→ **Required action**:
Each record below is to be output with no change at all.

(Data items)
- Opening Delimiter -

(** X7. A record with a month missing is never seen to grow or fall.  When
    one of AGO, SET, OUT or NOV of a loaded record is NaN (the record lacked
    the field), every comparison of the rule is false: the record is labeled
    "Sem Venda" if its November amount is 0 and "Estável" otherwise. *)
Theorem missing_month_is_stable (sec : Secrets) (df : DataFrame) (r : row) :
  load_data_try sec = Ok df → r ∈ rows df →
  cell "AGO" r = NaN ∨ cell "SET" r = NaN ∨ cell "OUT" r = NaN ∨ cell "NOV" r = NaN →
  cell "Status" r
  = Str (if py_eq_num (cell "NOV" r) 0 then "Sem Venda" else "Estável").
Proof.
  intros Hload Hr Hnan. pose proof (loaded_row_in _ _ _ Hload Hr) as Hrow.
  destruct (loaded_row_numeric r Hrow) as [Hnov _].
  destruct Hrow as [ago set out media status Ha Hs Ho Havg Hm Hrule Hst].
  rewrite (cell_lookup _ _ _ Hst).
  rewrite (cell_lookup _ _ _ Ha), (cell_lookup _ _ _ Hs), (cell_lookup _ _ _ Ho) in Hnan.
  pose proof (media_trimestre_not_str _ _ _ _ Havg) as Hmedia.
  revert Hrule Hnov Hnan. unfold get_status, row_get, cell.
  rewrite Hm. destruct (r !! "NOV") as [nov|]; [|done]. simpl.
  intros Hrule Hnov Hnan.
  destruct nov as [n| |t]; [| |destruct Hnov; by eexists].
  - destruct Hnan as [H|[H|[H|H]]]; [| | |done];
      (assert (media = NaN) as -> by (eapply media_trimestre_NaN; eauto));
      simpl in *; destruct (Qeq_bool n 0); simpl in Hrule; by injection Hrule as <-.
  - simpl in *. destruct media as [m| |t]; simpl in Hrule;
      [by injection Hrule as <- | by injection Hrule as <- | done].
Qed.

Lemma missing_month_is_stable_witness :
  load_data_try incompleto = Ok incompleto_full ∧ goiana ∈ rows incompleto_full ∧
  cell "NOV" goiana = NaN ∧ cell "Status" goiana = Str "Estável".
Proof.
  split; [exact incompleto_full_loads|].
  split; [apply list_elem_of_further, list_elem_of_here|].
  split; [reflexivity|].
  apply (missing_month_is_stable incompleto incompleto_full goiana).
  - exact incompleto_full_loads.
  - apply list_elem_of_further, list_elem_of_here.
  - right; right; right. reflexivity.
Defined.

Lemma rule_Qeq n n' m m' l : n == n' → m == m' → rule n m l → rule n' m' l.
Proof.
  intros Hn Hm. destruct 1; [apply rule_1|apply rule_2|apply rule_3|apply rule_4];
    rewrite <- ?Hn, <- ?Hm; done.
Qed.

Lemma rule_scale k n m l : 0 < k → rule n m l → rule (k * n) (k * m) l.
Proof.
  intros Hk. destruct 1 as [H0|H0 H1|H0 H1 H2|H0 H1 H2].
  - apply rule_1. rewrite H0. ring.
  - apply rule_2; [nra | nra].
  - apply rule_3; nra.
  - apply rule_4; nra.
Qed.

- Closing Delimiter -

→ **Answer to this exercise**:
(** X7. A record with a month missing is never seen to grow or fall.  When
    one of AGO, SET, OUT or NOV of a loaded record is NaN (the record lacked
    the field), every comparison of the rule is false: the record is labeled
    "Sem Venda" if its November amount is 0 and "Estável" otherwise. *)
Theorem missing_month_is_stable (sec : Secrets) (df : DataFrame) (r : row) :
  load_data_try sec = Ok df → r ∈ rows df →
  cell "AGO" r = NaN ∨ cell "SET" r = NaN ∨ cell "OUT" r = NaN ∨ cell "NOV" r = NaN →
  cell "Status" r
  = Str (if py_eq_num (cell "NOV" r) 0 then "Sem Venda" else "Estável").
Proof.
  intros Hload Hr Hnan. pose proof (loaded_row_in _ _ _ Hload Hr) as Hrow.
  destruct (loaded_row_numeric r Hrow) as [Hnov _].
  destruct Hrow as [ago set out media status Ha Hs Ho Havg Hm Hrule Hst].
  rewrite (cell_lookup _ _ _ Hst).
  rewrite (cell_lookup _ _ _ Ha), (cell_lookup _ _ _ Hs), (cell_lookup _ _ _ Ho) in Hnan.
  pose proof (media_trimestre_not_str _ _ _ _ Havg) as Hmedia.
  revert Hrule Hnov Hnan. unfold get_status, row_get, cell.
  rewrite Hm. destruct (r !! "NOV") as [nov|]; [|done]. simpl.
  intros Hrule Hnov Hnan.
  destruct nov as [n| |t]; [| |destruct Hnov; by eexists].
  - destruct Hnan as [H|[H|[H|H]]]; [| | |done];
      (assert (media = NaN) as -> by (eapply media_trimestre_NaN; eauto));
      simpl in *; destruct (Qeq_bool n 0); simpl in Hrule; by injection Hrule as <-.
  - simpl in *. destruct media as [m| |t]; simpl in Hrule;
      [by injection Hrule as <- | by injection Hrule as <- | done].
Qed.

Lemma missing_month_is_stable_witness :
  load_data_try incompleto = Ok incompleto_full ∧ goiana ∈ rows incompleto_full ∧
  cell "NOV" goiana = NaN ∧ cell "Status" goiana = Str "Estável".
Proof.
  split; [exact incompleto_full_loads|].
  split; [apply list_elem_of_further, list_elem_of_here|].
  split; [reflexivity|].
  apply (missing_month_is_stable incompleto incompleto_full goiana).
  - exact incompleto_full_loads.
  - apply list_elem_of_further, list_elem_of_here.
  - right; right; right. reflexivity.
Defined.

Lemma rule_Qeq n n' m m' l : n == n' → m == m' → rule n m l → rule n' m' l.
Proof.
  intros Hn Hm. destruct 1; [apply rule_1|apply rule_2|apply rule_3|apply rule_4];
    rewrite <- ?Hn, <- ?Hm; done.
Qed.

Lemma rule_scale k n m l : 0 < k → rule n m l → rule (k * n) (k * m) l.
Proof.
  intros Hk. destruct 1 as [H0|H0 H1|H0 H1 H2|H0 H1 H2].
  - apply rule_1. rewrite H0. ring.
  - apply rule_2; [nra | nra].
  - apply rule_3; nra.
  - apply rule_4; nra.
Qed.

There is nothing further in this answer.